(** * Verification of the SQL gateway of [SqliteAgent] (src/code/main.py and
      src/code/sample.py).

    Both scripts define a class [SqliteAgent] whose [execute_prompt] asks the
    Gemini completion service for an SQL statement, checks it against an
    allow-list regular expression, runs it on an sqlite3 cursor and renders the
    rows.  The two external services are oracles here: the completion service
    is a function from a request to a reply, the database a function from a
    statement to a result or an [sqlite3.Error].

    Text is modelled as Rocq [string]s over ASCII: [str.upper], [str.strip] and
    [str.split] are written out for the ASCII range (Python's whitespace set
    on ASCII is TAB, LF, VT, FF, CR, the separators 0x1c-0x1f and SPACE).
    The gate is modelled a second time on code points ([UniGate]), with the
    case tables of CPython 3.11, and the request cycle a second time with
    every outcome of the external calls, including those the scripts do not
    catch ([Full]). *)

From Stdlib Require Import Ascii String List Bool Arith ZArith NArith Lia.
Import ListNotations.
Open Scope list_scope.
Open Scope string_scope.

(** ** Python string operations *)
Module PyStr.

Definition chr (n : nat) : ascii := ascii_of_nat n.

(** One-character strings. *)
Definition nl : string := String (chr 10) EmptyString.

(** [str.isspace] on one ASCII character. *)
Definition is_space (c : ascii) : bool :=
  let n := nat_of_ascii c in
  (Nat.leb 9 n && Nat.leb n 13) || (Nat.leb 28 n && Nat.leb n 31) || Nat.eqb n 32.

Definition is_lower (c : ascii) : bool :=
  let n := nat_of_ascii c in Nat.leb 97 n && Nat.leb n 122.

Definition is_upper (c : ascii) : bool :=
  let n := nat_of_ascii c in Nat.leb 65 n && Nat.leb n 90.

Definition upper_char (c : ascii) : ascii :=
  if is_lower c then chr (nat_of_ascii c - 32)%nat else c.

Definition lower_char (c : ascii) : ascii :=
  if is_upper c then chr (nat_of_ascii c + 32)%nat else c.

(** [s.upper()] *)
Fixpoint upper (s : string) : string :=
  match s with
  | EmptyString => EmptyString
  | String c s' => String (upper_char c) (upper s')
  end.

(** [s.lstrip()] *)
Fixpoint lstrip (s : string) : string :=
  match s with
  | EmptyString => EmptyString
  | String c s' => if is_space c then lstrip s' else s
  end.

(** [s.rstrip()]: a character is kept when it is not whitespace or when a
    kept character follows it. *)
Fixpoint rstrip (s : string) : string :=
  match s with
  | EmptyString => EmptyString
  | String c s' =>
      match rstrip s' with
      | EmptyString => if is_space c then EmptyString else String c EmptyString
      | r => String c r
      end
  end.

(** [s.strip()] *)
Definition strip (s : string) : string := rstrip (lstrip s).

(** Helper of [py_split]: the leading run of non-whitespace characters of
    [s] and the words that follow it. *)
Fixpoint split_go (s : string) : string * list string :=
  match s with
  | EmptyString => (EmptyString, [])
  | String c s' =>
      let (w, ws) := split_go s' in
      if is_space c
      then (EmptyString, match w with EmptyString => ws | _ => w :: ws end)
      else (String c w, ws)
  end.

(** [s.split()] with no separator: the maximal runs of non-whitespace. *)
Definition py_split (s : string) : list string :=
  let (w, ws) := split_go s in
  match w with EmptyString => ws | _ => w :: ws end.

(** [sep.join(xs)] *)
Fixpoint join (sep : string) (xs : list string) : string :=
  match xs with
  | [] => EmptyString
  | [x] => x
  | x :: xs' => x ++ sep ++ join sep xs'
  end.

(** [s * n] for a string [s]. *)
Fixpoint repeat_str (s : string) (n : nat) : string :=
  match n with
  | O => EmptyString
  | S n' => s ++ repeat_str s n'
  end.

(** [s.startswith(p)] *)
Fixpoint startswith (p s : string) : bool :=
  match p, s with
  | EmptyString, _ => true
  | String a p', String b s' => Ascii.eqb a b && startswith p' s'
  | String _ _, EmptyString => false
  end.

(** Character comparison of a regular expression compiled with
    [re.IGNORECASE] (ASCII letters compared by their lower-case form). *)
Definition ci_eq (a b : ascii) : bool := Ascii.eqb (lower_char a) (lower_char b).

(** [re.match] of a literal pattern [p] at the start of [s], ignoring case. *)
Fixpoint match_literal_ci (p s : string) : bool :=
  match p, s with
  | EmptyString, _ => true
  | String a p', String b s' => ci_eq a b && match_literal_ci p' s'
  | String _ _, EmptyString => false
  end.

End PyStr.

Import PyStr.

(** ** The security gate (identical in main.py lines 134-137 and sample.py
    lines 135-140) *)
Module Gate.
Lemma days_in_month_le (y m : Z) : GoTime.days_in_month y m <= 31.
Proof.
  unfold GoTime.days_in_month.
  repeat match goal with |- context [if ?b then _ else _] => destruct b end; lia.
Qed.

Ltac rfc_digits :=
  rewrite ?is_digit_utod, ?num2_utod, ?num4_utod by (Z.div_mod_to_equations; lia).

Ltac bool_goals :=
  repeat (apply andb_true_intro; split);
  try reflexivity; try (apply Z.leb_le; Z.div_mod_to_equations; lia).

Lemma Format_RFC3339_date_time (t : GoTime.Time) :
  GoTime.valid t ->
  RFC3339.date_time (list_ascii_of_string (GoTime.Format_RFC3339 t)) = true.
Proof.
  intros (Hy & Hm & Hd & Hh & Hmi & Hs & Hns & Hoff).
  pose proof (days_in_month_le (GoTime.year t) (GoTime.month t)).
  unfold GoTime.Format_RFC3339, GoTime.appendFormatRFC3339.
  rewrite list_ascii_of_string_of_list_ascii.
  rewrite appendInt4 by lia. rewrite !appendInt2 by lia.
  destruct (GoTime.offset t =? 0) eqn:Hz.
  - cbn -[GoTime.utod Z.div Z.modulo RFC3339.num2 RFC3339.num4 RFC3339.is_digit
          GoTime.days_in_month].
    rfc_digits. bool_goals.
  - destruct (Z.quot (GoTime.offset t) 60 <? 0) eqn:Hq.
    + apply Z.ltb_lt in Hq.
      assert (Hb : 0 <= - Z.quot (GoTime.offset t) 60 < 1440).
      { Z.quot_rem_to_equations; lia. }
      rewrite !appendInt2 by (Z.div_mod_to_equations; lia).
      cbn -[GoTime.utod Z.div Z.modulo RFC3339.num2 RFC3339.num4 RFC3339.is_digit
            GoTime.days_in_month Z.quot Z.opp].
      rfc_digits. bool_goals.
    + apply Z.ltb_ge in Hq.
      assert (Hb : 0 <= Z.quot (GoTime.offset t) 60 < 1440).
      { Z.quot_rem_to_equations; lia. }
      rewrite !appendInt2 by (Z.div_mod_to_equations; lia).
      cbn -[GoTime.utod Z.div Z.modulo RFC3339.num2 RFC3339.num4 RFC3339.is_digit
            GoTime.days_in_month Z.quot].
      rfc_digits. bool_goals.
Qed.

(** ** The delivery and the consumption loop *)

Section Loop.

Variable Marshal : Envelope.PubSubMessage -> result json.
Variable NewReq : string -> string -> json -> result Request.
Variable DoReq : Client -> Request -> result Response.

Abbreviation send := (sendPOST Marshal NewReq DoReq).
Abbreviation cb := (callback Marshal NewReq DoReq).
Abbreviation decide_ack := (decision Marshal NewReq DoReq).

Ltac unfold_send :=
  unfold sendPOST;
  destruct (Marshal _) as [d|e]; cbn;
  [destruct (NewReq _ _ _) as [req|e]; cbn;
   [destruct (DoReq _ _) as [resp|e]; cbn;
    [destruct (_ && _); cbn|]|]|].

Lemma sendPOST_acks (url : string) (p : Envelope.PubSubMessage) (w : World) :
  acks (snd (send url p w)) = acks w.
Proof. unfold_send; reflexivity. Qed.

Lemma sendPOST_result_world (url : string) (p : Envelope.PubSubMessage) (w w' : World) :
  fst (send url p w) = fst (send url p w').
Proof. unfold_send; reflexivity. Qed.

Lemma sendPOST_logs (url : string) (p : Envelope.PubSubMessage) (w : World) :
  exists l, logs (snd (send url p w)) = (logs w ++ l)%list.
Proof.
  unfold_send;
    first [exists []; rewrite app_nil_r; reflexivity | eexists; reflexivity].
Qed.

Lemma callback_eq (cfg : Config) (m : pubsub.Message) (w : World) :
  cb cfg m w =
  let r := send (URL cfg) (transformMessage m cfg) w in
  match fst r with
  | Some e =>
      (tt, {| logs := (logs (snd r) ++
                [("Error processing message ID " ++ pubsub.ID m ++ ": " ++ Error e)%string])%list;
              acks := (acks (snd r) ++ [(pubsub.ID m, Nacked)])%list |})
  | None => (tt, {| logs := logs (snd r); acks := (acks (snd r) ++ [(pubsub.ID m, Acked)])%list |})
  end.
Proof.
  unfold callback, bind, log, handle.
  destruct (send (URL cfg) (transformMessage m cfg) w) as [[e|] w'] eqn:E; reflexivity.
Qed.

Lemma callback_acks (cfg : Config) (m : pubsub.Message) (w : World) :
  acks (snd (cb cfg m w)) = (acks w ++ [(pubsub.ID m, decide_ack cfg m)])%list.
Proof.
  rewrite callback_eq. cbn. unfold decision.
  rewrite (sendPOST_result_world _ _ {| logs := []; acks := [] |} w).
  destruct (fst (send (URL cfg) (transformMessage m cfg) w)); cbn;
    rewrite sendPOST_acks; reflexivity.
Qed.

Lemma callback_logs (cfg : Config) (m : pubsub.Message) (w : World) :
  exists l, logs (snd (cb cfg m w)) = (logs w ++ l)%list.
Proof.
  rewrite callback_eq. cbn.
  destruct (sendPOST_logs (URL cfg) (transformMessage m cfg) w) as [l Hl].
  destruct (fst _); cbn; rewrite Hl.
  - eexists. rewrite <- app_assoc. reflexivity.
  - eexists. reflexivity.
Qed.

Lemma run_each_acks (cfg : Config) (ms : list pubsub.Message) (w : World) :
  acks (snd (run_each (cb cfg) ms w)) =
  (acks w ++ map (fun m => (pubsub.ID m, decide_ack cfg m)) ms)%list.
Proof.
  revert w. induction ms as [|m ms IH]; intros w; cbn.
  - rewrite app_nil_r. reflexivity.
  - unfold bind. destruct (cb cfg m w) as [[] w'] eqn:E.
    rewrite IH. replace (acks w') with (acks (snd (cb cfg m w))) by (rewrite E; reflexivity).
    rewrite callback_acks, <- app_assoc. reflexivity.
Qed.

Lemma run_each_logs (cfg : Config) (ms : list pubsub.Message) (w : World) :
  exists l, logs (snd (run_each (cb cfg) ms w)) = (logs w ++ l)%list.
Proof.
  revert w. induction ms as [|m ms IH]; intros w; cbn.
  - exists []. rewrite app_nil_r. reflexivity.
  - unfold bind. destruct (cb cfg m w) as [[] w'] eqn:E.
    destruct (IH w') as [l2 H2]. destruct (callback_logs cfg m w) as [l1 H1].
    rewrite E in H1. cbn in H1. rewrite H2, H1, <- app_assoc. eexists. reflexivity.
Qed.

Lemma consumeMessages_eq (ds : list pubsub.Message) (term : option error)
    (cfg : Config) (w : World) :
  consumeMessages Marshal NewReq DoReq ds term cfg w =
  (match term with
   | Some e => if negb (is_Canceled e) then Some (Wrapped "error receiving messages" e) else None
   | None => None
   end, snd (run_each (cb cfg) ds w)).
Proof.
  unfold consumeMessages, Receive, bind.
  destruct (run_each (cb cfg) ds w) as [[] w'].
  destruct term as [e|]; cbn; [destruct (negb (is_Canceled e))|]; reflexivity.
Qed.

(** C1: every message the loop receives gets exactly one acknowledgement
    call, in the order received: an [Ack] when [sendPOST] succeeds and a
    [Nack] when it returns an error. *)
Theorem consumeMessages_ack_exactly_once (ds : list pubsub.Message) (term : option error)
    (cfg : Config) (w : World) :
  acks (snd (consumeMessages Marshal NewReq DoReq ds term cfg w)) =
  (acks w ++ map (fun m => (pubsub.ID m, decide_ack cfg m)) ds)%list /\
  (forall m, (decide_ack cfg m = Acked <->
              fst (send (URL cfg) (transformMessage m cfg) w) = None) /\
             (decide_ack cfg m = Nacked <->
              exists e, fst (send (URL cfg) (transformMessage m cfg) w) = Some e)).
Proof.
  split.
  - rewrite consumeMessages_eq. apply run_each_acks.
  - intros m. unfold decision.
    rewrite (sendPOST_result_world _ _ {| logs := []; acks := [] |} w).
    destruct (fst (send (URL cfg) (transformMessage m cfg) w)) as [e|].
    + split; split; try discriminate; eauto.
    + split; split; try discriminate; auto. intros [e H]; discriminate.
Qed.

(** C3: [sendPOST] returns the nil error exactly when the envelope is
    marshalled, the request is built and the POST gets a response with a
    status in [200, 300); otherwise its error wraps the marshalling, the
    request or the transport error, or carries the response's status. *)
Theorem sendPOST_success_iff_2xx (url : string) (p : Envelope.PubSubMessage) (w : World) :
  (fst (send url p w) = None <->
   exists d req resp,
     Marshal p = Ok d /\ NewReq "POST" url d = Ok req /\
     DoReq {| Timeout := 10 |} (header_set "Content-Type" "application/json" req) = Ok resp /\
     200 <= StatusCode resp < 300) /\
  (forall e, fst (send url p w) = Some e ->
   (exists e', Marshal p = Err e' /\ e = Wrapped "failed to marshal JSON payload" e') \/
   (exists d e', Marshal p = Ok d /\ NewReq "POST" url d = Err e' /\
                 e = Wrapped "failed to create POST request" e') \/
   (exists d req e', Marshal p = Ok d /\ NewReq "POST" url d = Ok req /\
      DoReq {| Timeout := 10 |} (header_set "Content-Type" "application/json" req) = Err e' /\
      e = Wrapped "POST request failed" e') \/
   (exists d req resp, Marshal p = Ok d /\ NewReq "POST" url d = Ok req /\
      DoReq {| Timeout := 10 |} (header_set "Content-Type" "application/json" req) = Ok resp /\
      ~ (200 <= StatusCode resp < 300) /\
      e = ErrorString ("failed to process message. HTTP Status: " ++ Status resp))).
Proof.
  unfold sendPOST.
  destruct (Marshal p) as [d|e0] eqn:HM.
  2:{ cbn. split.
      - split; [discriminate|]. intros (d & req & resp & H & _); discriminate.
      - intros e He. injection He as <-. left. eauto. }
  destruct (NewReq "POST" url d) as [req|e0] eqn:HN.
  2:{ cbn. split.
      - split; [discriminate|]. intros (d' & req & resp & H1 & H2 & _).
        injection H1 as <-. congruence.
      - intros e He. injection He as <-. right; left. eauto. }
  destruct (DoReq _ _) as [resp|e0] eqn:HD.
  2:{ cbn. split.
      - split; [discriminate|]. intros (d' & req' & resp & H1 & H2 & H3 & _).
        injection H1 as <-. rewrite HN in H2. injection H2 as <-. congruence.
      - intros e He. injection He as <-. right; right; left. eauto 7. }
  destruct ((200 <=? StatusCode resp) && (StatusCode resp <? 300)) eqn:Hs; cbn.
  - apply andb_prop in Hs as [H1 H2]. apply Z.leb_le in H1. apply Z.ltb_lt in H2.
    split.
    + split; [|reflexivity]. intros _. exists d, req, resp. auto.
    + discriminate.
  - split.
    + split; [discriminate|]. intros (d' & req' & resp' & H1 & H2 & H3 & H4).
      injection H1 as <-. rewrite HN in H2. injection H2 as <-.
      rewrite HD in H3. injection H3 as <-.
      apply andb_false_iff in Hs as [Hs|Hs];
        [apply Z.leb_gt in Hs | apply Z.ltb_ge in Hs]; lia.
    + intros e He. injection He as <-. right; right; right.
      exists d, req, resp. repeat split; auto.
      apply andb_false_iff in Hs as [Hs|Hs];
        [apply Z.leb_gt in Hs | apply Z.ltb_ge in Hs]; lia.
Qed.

= = = = = = =

■ Task to carry out ■
Search the entries for "runs" and copy each matching line.

■ Solved problem ■
    allow-list regular expression, runs it on an sqlite3 cursor and renders the
(** [s.split()] with no separator: the maximal runs of non-whitespace. *)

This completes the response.